# [Task brief]
What you need to produce from the material below is an exact transcription of the lines from the one with "(** * Facts about the IATI normalizer *)" through the one with "(** The recipient", both included, and no other line.

───

(** C7, as the specification states it, fails: a non-empty name whose
    normalization is empty scores 0 against itself whatever the matcher
    says, and a non-empty name with no token scores at most 0.75. *)
Lemma similarity_not_reflexive :
  lit "!" <> [] /\
  (forall ratio, similarity ratio (lit "!") (lit "!") = 0%Q) /\
  lit "UN" <> [] /\
  (forall ratio,
     (ratio (lit "un") (lit "un") <= 1)%Q ->
     (similarity ratio (lit "UN") (lit "UN") <= 3 # 4)%Q).
Proof.
  split; [discriminate|]. split.
  { intros ratio. apply similarity_self_empty. vm_compute. reflexivity. }
  split; [discriminate|].
  intros ratio Hr. apply similarity_self_no_token.
  - vm_compute. discriminate.
  - apply (bool_decide_eq_true_1 (token_set (lit "UN") = ∅)).
    vm_compute. reflexivity.
  - exact Hr.
Qed.

End ScorerFacts.

(** * Facts about the IATI normalizer *)
Module IatiFacts.
Import Py Re Store Iati.

(** ** The confidence formula *)

Definition indicator (b : bool) : float := if b then 1%float else 0%float.

(** Clamping to the interval from [lo] to [hi], as the specification reads. *)
Definition clamp_to (lo hi x : float) : float :=
  if (x <? lo)%float then lo else if (hi <? x)%float then hi else x.

(** The specification's formula for the confidence of a funding flow. *)
Definition confidence_formula (recipient_resolved donor_resolved date_known type_known : bool) : float :=
  clamp_to 0.50 0.95
    (0.68 + 0.16 * indicator recipient_resolved + 0.08 * indicator donor_resolved
     + 0.04 * indicator date_known + 0.03 * indicator type_known)%float.

Definition in_confidence_range (c : float) : Prop :=
  (0.50 <=? c)%float = true /\ (c <=? 0.95)%float = true.

Lemma build_confidence_formula r d h t :
  build_confidence r d h t = confidence_formula r d h t.
Proof. destruct r, d, h, t; vm_compute; reflexivity. Qed.

Lemma build_confidence_range r d h t :
  in_confidence_range (build_confidence r d h t).
Proof. destruct r, d, h, t; split; vm_compute; reflexivity. Qed.

Example build_confidence_all : build_confidence true true true true = 0.95%float.
Proof. vm_compute. reflexivity. Qed.

Example build_confidence_none : build_confidence false false false false = 0.68%float.
Proof. vm_compute. reflexivity. Qed.

Section Loop.
Context `{C : Case}.

(** ** What one iteration does to the funding tables *)

(** The recipient and the donor [process_row] resolves for a row. *)
Definition recipient_of (lookup : OrganizationLookup) (row : StagedRow) : option Z :=
  fst (map_organization lookup (receiver_org_ref row) (receiver_org_name row)).

Definition donor_of (lookup : OrganizationLookup) (row : StagedRow) : option Z :=
  fst (map_organization lookup
         (or_str (provider_org_ref row) (reporting_org_ref row))
         (or_str (provider_org_name row) (reporting_org_name row))).

(** A row passes the two validation guards of the loop: it has a resolved
    recipient or a recipient name, and it has an amount. *)
Definition materializes (lookup : OrganizationLookup) (row : StagedRow) : bool :=
  (bool_decide (is_Some (recipient_of lookup row))
   || bool_decide (is_Some (clean_text (receiver_org_name row))))
  && bool_decide (is_Some (value_amount row)).

Lemma ensure_org_alias_frame d org a sd :
  funding_flow (ensure_org_alias d org a sd) = funding_flow d /\
  funding_flow_next_id (ensure_org_alias d org a sd) = funding_flow_next_id d /\
  funding_flow_ingest_key (ensure_org_alias d org a sd) = funding_flow_ingest_key d.
Proof.
  unfold ensure_org_alias. destruct (clean_text a); [|auto].
  destruct (existsb _ _); auto.
Qed.

Lemma upsert_source_document_frame d n u t x :
  funding_flow (upsert_source_document d n u t x).1 = funding_flow d /\
  funding_flow_next_id (upsert_source_document d n u t x).1 = funding_flow_next_id d /\
  funding_flow_ingest_key (upsert_source_document d n u t x).1 = funding_flow_ingest_key d.
Proof. unfold upsert_source_document. destruct (List.find _ _); auto. Qed.

Lemma source_document_for_frame st row :
  let st' := (source_document_for st row).1 in
  funding_flow (db st') = funding_flow (db st) /\
  funding_flow_next_id (db st') = funding_flow_next_id (db st) /\
  funding_flow_ingest_key (db st') = funding_flow_ingest_key (db st) /\
  processed st' = processed st /\ inserted st' = inserted st /\
  skipped_existing st' = skipped_existing st /\
  skipped_no_recipient st' = skipped_no_recipient st.
Proof.
  unfold source_document_for. destruct (source_doc_by_url st !! _); [cbn; auto 10|].
  unfold ensure_source_document.
  match goal with |- context [upsert_source_document ?d ?n ?u ?t ?x] =>
    pose proof (upsert_source_document_frame d n u t x) as (H1 & H2 & H3);
    destruct (upsert_source_document d n u t x) as [d' i]
  end.
  cbn in *. auto 10.
Qed.

(** The projections of the loop state the funding tables and the two
    counters of interest depend on. *)
Definition same_funding (a b : Loop) : Prop :=
  funding_flow (db a) = funding_flow (db b) /\
  funding_flow_next_id (db a) = funding_flow_next_id (db b) /\
  funding_flow_ingest_key (db a) = funding_flow_ingest_key (db b) /\
  inserted a = inserted b /\
  skipped_existing a = skipped_existing b.

Lemma same_funding_refl a : same_funding a a.
Proof. repeat split. Qed.

Lemma same_funding_trans a b c : same_funding a b -> same_funding b c -> same_funding a c.
Proof.
  intros (A1 & A2 & A3 & A4 & A5) (B1 & B2 & B3 & B4 & B5).
  repeat split; congruence.
Qed.

Lemma source_document_for_same st row :
  same_funding (source_document_for st row).1 st.
Proof.
  pose proof (source_document_for_frame st row) as F. cbn in F.
  destruct F as (F1 & F2 & F3 & F4 & F5 & F6 & F7). repeat split; assumption.
Qed.

Lemma learn_alias_same count st org ref sid :
  same_funding (count st) st ->
  same_funding (learn_alias count st org ref sid) st.
Proof.
  intros Hc. unfold learn_alias. destruct org as [org|]; [|apply same_funding_refl].
  eapply same_funding_trans; [|exact Hc].
  destruct (ensure_org_alias_frame (db (count st)) org ref (Some sid)) as (B1 & B2 & B3).
  repeat split; cbn; assumption.
Qed.

Lemma write_flow_spec args st row sid rid rmode raw did dmode dcc amount :
  let st' := write_flow args st row sid rid rmode raw did dmode dcc amount in
  exists f,
    funding_flow (db st') = funding_flow (db st) ++ [f] /\
    funding_flow_ingest_key (db st') =
      <[(source_system args, event_key row) := flow_id f]>
        (funding_flow_ingest_key (db st)) /\
    inserted st' = (inserted st + 1)%Z /\
    skipped_existing st' = skipped_existing st /\
    flow_id f = funding_flow_next_id (db st) /\
    recipient_organization_id f = rid /\
    donor_organization_id f = did /\
    period_start f = choose_fiscal_date (transaction_date row) (value_date row) /\
    period_end f = choose_fiscal_date (transaction_date row) (value_date row) /\
    fiscal_year f = year <$> choose_fiscal_date (transaction_date row) (value_date row) /\
    confidence f =
      build_confidence (bool_decide (is_Some rid)) (bool_decide (is_Some did))
        (bool_decide (is_Some (choose_fiscal_date (transaction_date row) (value_date row))))
        (bool_decide (is_Some (clean_text (transaction_type_code row)))).
Proof.
  unfold write_flow.
  destruct (match upper <$> clean_text (value_currency row) with
            | Some cur => _ | None => _ end) as [[an ao] cc].
  unfold insert_funding_flow, ensure_funding_source_link, ensure_funding_ingest_key.
  cbn. eexists. destruct (bool_decide _); cbn; repeat split; reflexivity.
Qed.

Lemma count_same st :
  same_funding (count_processed st) st /\
  same_funding (count_recipient_mapped st) st /\
  same_funding (count_donor_mapped st) st /\
  same_funding (count_skipped_no_recipient st) st.
Proof. repeat split. Qed.

Lemma process_row_hit args lookup st row id :
  lookup_flow_by_ingest_key (db st) (source_system args) (event_key row) = Some id ->
  process_row args lookup st row = count_skipped_existing (count_processed st).
Proof.
  intros H. unfold process_row. cbn [db count_processed]. rewrite H. reflexivity.
Qed.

───

# [Task output]
(** * Facts about the IATI normalizer *)
Module IatiFacts.
Import Py Re Store Iati.

(** ** The confidence formula *)

Definition indicator (b : bool) : float := if b then 1%float else 0%float.

(** Clamping to the interval from [lo] to [hi], as the specification reads. *)
Definition clamp_to (lo hi x : float) : float :=
  if (x <? lo)%float then lo else if (hi <? x)%float then hi else x.

(** The specification's formula for the confidence of a funding flow. *)
Definition confidence_formula (recipient_resolved donor_resolved date_known type_known : bool) : float :=
  clamp_to 0.50 0.95
    (0.68 + 0.16 * indicator recipient_resolved + 0.08 * indicator donor_resolved
     + 0.04 * indicator date_known + 0.03 * indicator type_known)%float.

Definition in_confidence_range (c : float) : Prop :=
  (0.50 <=? c)%float = true /\ (c <=? 0.95)%float = true.

Lemma build_confidence_formula r d h t :
  build_confidence r d h t = confidence_formula r d h t.
Proof. destruct r, d, h, t; vm_compute; reflexivity. Qed.

Lemma build_confidence_range r d h t :
  in_confidence_range (build_confidence r d h t).
Proof. destruct r, d, h, t; split; vm_compute; reflexivity. Qed.

Example build_confidence_all : build_confidence true true true true = 0.95%float.
Proof. vm_compute. reflexivity. Qed.

Example build_confidence_none : build_confidence false false false false = 0.68%float.
Proof. vm_compute. reflexivity. Qed.

Section Loop.
Context `{C : Case}.

(** ** What one iteration does to the funding tables *)

(** The recipient and the donor [process_row] resolves for a row. *)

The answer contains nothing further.